Question

How do you solve `x^2 = 4x + 12`?

Answer 1

`x = 6` and `x = -2`

Explanation:

By moving `4x` to the left of our equation, we can then complete the square in the following way:

`x^2 = 4x + 12`

`x^2 -4x = 12`

We take the coefficient on the `x`-term, namely `-4`, divide it by `2`, and square the result, giving us

`(-4/2)^(2) = (-2)^2 = 4`

Since our goal is to rewrite our equation in the form of

`x^2 -4x + ? = 12 + ?`

We replace our `?` marks with the result of `4` we just calculated, giving us

`x^2-4x+4 = 16`

Now, we are looking for two numbers whose product gives `4` and when added together gives us `-4`.

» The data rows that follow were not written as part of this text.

(** *** The capacity of the [k] largest warehouses *)

Lemma top_capacity_all (ws : list warehouse) :
  top_capacity ws (List.length ws) == total_capacity ws.
Proof.
  unfold top_capacity, total_capacity.
  rewrite <- (sort_values_desc_length ws),
          <- (length_map monthly_capacity), firstn_all.
  apply Qsum_perm, Permutation_map, sort_values_desc_perm.
Qed.

(** The loop returns the first position, counted from [i], at which the
    running capacity reaches the demand. *)
Lemma min_warehouses_loop_found (rows : list warehouse) :
  forall (i : nat) (cur d : Q),
    (exists j, (1 <= j <= List.length rows)%nat /\
               d <= cur + Qsum (firstn j (map monthly_capacity rows))) ->
    exists k, (1 <= k <= List.length rows)%nat /\
      min_warehouses_loop rows i cur d = (i + k - 1)%nat /\
      d <= cur + Qsum (firstn k (map monthly_capacity rows)) /\
      forall j, (1 <= j < k)%nat ->
                cur + Qsum (firstn j (map monthly_capacity rows)) < d.
Proof.
  induction rows as [|w rest IH]; intros i cur d [j [Hj Hd]].
  - simpl in Hj. lia.
  - simpl. destruct (Qle_bool d (cur + monthly_capacity w)) eqn:E.
    + exists 1%nat. simpl. repeat split; try lia.
      apply Qle_bool_iff in E. rewrite Qsum_cons, Qsum_nil. lra.
    + assert (Hlt : cur + monthly_capacity w < d).
      { destruct (Qlt_le_dec (cur + monthly_capacity w) d) as [H|H];
          [exact H|]. apply Qle_bool_iff in H. congruence. }
      destruct j as [|j]; [lia|].
      simpl in Hd. rewrite Qsum_cons in Hd.
      destruct j as [|j].
      { simpl in Hd. rewrite Qsum_nil in Hd. lra. }
      destruct (IH (S i) (cur + monthly_capacity w) d) as [k [Hk [Hr [Hk1 Hk2]]]].
      { exists (S j). split; [simpl in Hj; lia|]. lra. }
      exists (S k). simpl. repeat split; try lia.
      * rewrite Qsum_cons. lra.
      * intros j' Hj'. destruct j' as [|j']; [lia|]. simpl.
        rewrite Qsum_cons.
        destruct j' as [|j'].
        -- simpl. rewrite Qsum_nil. lra.
        -- specialize (Hk2 (S j')). 
           assert (cur + monthly_capacity w +
                   Qsum (firstn (S j') (map monthly_capacity rest)) < d)
             by (apply Hk2; lia).
           lra.
Qed.

(** When the running capacity never reaches the demand the loop ends
    without a [break]. *)
Lemma min_warehouses_loop_exhausted (rows : list warehouse) :
  forall (i : nat) (cur d : Q),
    (forall j, (1 <= j <= List.length rows)%nat ->
               cur + Qsum (firstn j (map monthly_capacity rows)) < d) ->
    min_warehouses_loop rows i cur d = 0%nat.
Proof.
  induction rows as [|w rest IH]; intros i cur d H; simpl; [reflexivity|].
  destruct (Qle_bool d (cur + monthly_capacity w)) eqn:E.
  - apply Qle_bool_iff in E.
    specialize (H 1%nat). simpl in H. rewrite Qsum_cons, Qsum_nil in H.
    assert (cur + (monthly_capacity w + 0) < d) by (apply H; lia). lra.
  - apply IH. intros j Hj.
    specialize (H (S j)). simpl in H. rewrite Qsum_cons in H.
    assert (cur + (monthly_capacity w +
                   Qsum (firstn j (map monthly_capacity rest))) < d)
      by (apply H; lia).
    lra.
Qed.

(** With capacities that are not negative, no group of warehouses holds
    more than all of them. *)
Lemma firstn_sum_le_total (l : list Q) (j : nat) :
  Forall (fun x => 0 <= x) l -> Qsum (firstn j l) <= Qsum l.
Proof.
  intros H. rewrite <- (firstn_skipn j l) at 2. rewrite Qsum_app.
  assert (0 <= Qsum (skipn j l)).
  { apply Qsum_nonneg. apply Forall_forall. intros x Hx.
    rewrite Forall_forall in H. apply H.
    rewrite <- (firstn_skipn j l). apply in_or_app. now right. }
  lra.
Qed.

(** *** Any [k] warehouses hold at most the capacity of the [k] largest *)

Lemma firstn_succ_sum (l : list Q) (k : nat) :
  (k < List.length l)%nat ->
  Qsum (firstn (S k) l) == Qsum (firstn k l) + nth k l 0.
Proof.
  revert k. induction l as [|y l IH]; intros k Hk; simpl in Hk; [lia|].
  destruct k as [|k].
  - simpl. rewrite Qsum_cons, !Qsum_nil. lra.
  - cbn [firstn nth]. rewrite !Qsum_cons, (IH k) by lia.
    cbn [firstn]. lra.
Qed.
(** C8: [__call__] is not atomic on error.  Once the image stage has
    completed the caller's mapping holds the new [encoder_input]; if the
    tokenizer stage then raises, the call raises the same error and leaves
    the mapping with that field (and, if the tokenizer had already taken
    them, without its messages); if the mask stage raises, the call raises
    and leaves the mapping with [encoder_input], [tokens] and [mask]. *)
Theorem call_not_atomic_on_error self sample inference h h1 :
  image_stage self sample inference h = (Ok tt, h1) ->
  exists d e,
    h !! sample = Some (OSample d) /\
    h1 !! sample = Some (OSample (<["encoder_input" := VEncoderInput e]> d)) /\
    (forall err h2,
       tokenizer_stage self sample inference h1 = (Raise err, h2) ->
       __call__ self sample inference h = (Raise err, h2) /\
       (h2 = h1 \/
        h2 = <[sample := OSample
                 (delete "messages"
                    (<["encoder_input" := VEncoderInput e]> d))]> h1) /\
       exists d2,
         h2 !! sample = Some (OSample d2) /\
         d2 !! "encoder_input" = Some (VEncoderInput e)) /\
    (forall r h2 err h3,
       tokenizer_stage self sample inference h1 = (Ok r, h2) ->
       mask_stage self r inference h2 = (Raise err, h3) ->
       exists tokens mask,
         __call__ self sample inference h = (Raise err, h2) /\
         h2 !! sample =
           Some (OSample (<["mask" := VMask mask]>
                            (<["tokens" := VTokens tokens]>
                               (delete "messages"
                                  (<["encoder_input" := VEncoderInput e]> d)))))).
Proof.
  intros H. pose proof H as H0.
  apply image_stage_ok in H as (d & ms & outs & Hd & Hms & Houts & Hh1).
  pose proof (call_after_image_stage _ _ _ _ _ H0) as Hcall.
  exists d, {| images := out_image <$> outs;
               aspect_ratio := out_aspect_ratio <$> outs |}.
  assert (Hd1 : h1 !! sample =
                Some (OSample (<["encoder_input" :=
                                   VEncoderInput {| images := out_image <$> outs;
                                                    aspect_ratio := out_aspect_ratio <$> outs |}]>
                                 d)))
    by (rewrite Hh1; apply lookup_insert_eq).
  split; [exact Hd|]. split; [exact Hd1|]. split.
  - intros err h2 H2. split.
    { rewrite Hcall. unfold bind. rewrite H2. reflexivity. }
    apply tokenizer_stage_raise in H2 as [->|(d1 & Hd1' & _ & ->)].
    + split; [left; reflexivity|]. eexists. split; [exact Hd1|].
      apply lookup_insert_eq.
    + rewrite Hd1 in Hd1'. injection Hd1' as <-.
      split; [right; reflexivity|]. eexists. split; [apply lookup_insert_eq|].
      rewrite lookup_delete_ne by discriminate. apply lookup_insert_eq.
  - intros r h2 err h3 H2 H3. pose proof H2 as H2'.
    apply tokenizer_stage_ok in H2' as (-> & s & t & d1 & ms1 & tokens & mask
                                        & _ & _ & Hd1' & _ & _ & Hh2).
    rewrite Hd1 in Hd1'. injection Hd1' as <-.
    exists tokens, mask. split.
    + rewrite Hcall. unfold bind. rewrite H2, H3.
      apply mask_stage_raise in H3 as ->. reflexivity.
    + rewrite Hh2. apply lookup_insert_eq.
Qed.
(** The melt when a station is labelled ["index"]: [reset_index] then names
    the column of the years ["level_0"], [id_vars="index"] picks the
    station's own column, and the years are melted as one more variable. *)
Definition melt_displaced (ids : list R) (d : list (station * list R))
  : list (id_cell * station * R) :=
  flat_map (fun kv => map (fun iv => (Value_cell (fst iv), fst kv, snd iv))
                          (combine ids (snd kv)))
           ((Name "level_0", map of_int future_years)
              :: filter (fun kv => negb (labelled "index" kv)) d).

(** [df_long]:
    [line_data.reset_index().melt(id_vars="index", var_name="Station",
    value_name="AQI")], with the first column renamed to [Year].
    [reset_index] raises [ValueError] when it must insert ["level_0"] and a
    column has that label; [melt] raises [ValueError] when a column is
    labelled as [value_name] is. *)
Definition df_long (results_df : list (result R))
  : option (list (id_cell * station * R)) :=
  match line_data results_df with
  | None => None
  | Some cols =>
      if existsb (labelled "index") cols && existsb (labelled "level_0") cols
      then None
      else if existsb (labelled "AQI") cols then None
      else match find (labelled "index") cols with
           | None => Some (melt cols)
           | Some (_, ids) => Some (melt_displaced ids cols)
           end
  end.

(** One marker of the map. *)
Record marker : Type := Marker {
  marker_location : R * R;
  marker_stasiun : station;
  marker_year : Z;
  marker_year_aqi : R;
  marker_color : string
}.
(** [includes] is the substring test. *)
Lemma includes_spec (hay needle : string) :
  includes hay needle = true ↔ ∃ pre post, hay = pre +:+ needle +:+ post.
Proof.
  induction hay as [|c hay IH]; cbn [includes].
  - rewrite orb_false_r, prefix_append. split.
    + intros (post & E). by exists "", post.
    + intros (pre & post & E). destruct pre; [|discriminate]. by exists post.
  - rewrite orb_true_iff, IH, prefix_append. split.
    + intros [(post & E)|(pre & post & ->)].
      * by exists "", post.
      * by exists (String c pre), post.
    + intros (pre & post & E). destruct pre as [|a pre].
      * left. by exists post.
      * injection E as -> ->. right. by exists pre, post.
Qed.

(** ** The impact summary *)

Lemma add_all_union (names : option (list string)) (set : gset string) :
  add_all names set = set ∪ list_to_set (names_of names).
Proof.
  unfold add_all, names_of. generalize (default [] names) as l. intros l.
  revert set. induction l as [|x l IH]; intros set; simpl.
  - set_solver.
  - rewrite IH. set_solver.
Qed.

Section tally_sets.

(** One [Set] of the tally and the impact property that feeds it. *)
Variable set_of : tally → gset string.
Variable feeds : ChangeImpact → option (list string).
Hypothesis set_step : ∀ t i, set_of (tally_impact t i) = add_all (feeds i) (set_of t).

Lemma tally_set_fold (l : list ChangeImpact) (t : tally) :
  set_of (foldl tally_impact t l)
  = set_of t ∪ ⋃ (map (λ i, list_to_set (names_of (feeds i))) l).
Proof.
  revert t. induction l as [|i l IH]; intros t; simpl.
  - set_solver.
  - rewrite IH, set_step, add_all_union. set_solver.
Qed.

End tally_sets.

Section tally_arrays.
(** * handle_music: the batch loops of [resources/actions.py]

    A shallow embedding of the four batch operations of [actions.py]
    ([get_artwork], [id3_correct], [file_copy], [file_move]) together with
    the string, regular-expression, path, tag-library and filesystem
    primitives they call, followed by the properties of the batch
    processor established against that embedding. *)

From Stdlib Require Import Ascii String.
From stdpp Require Import base option list gmap strings.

We can see that `-2 * -2= 4` and `-2 + -2 = -4`, so our factors are the numbers `-2` and `-2`, thus we can rewrite our equation in the form of

`(x-2)(x-2) = 16`, or simply `(x-2)^(2) = 16`

Taking the square root of both sides yields

`x-2 = ± sqrt(16)`

Adding `2` to both sides then gives us

`x = ± 4 + 2`

So our solutions are

`x = 6` and `x = -2`

Answer 2

-2 and 6

Explanation:

`x^2 - 4x - 12 = 0`
Find 2 numbers (real roots), that have opposite signs, knowing the sum (-b = 4) and the product (c = -12). They make the factor pair
(-2, 6) --> sum (4) and product (-12).
2 real roots: -2, and 6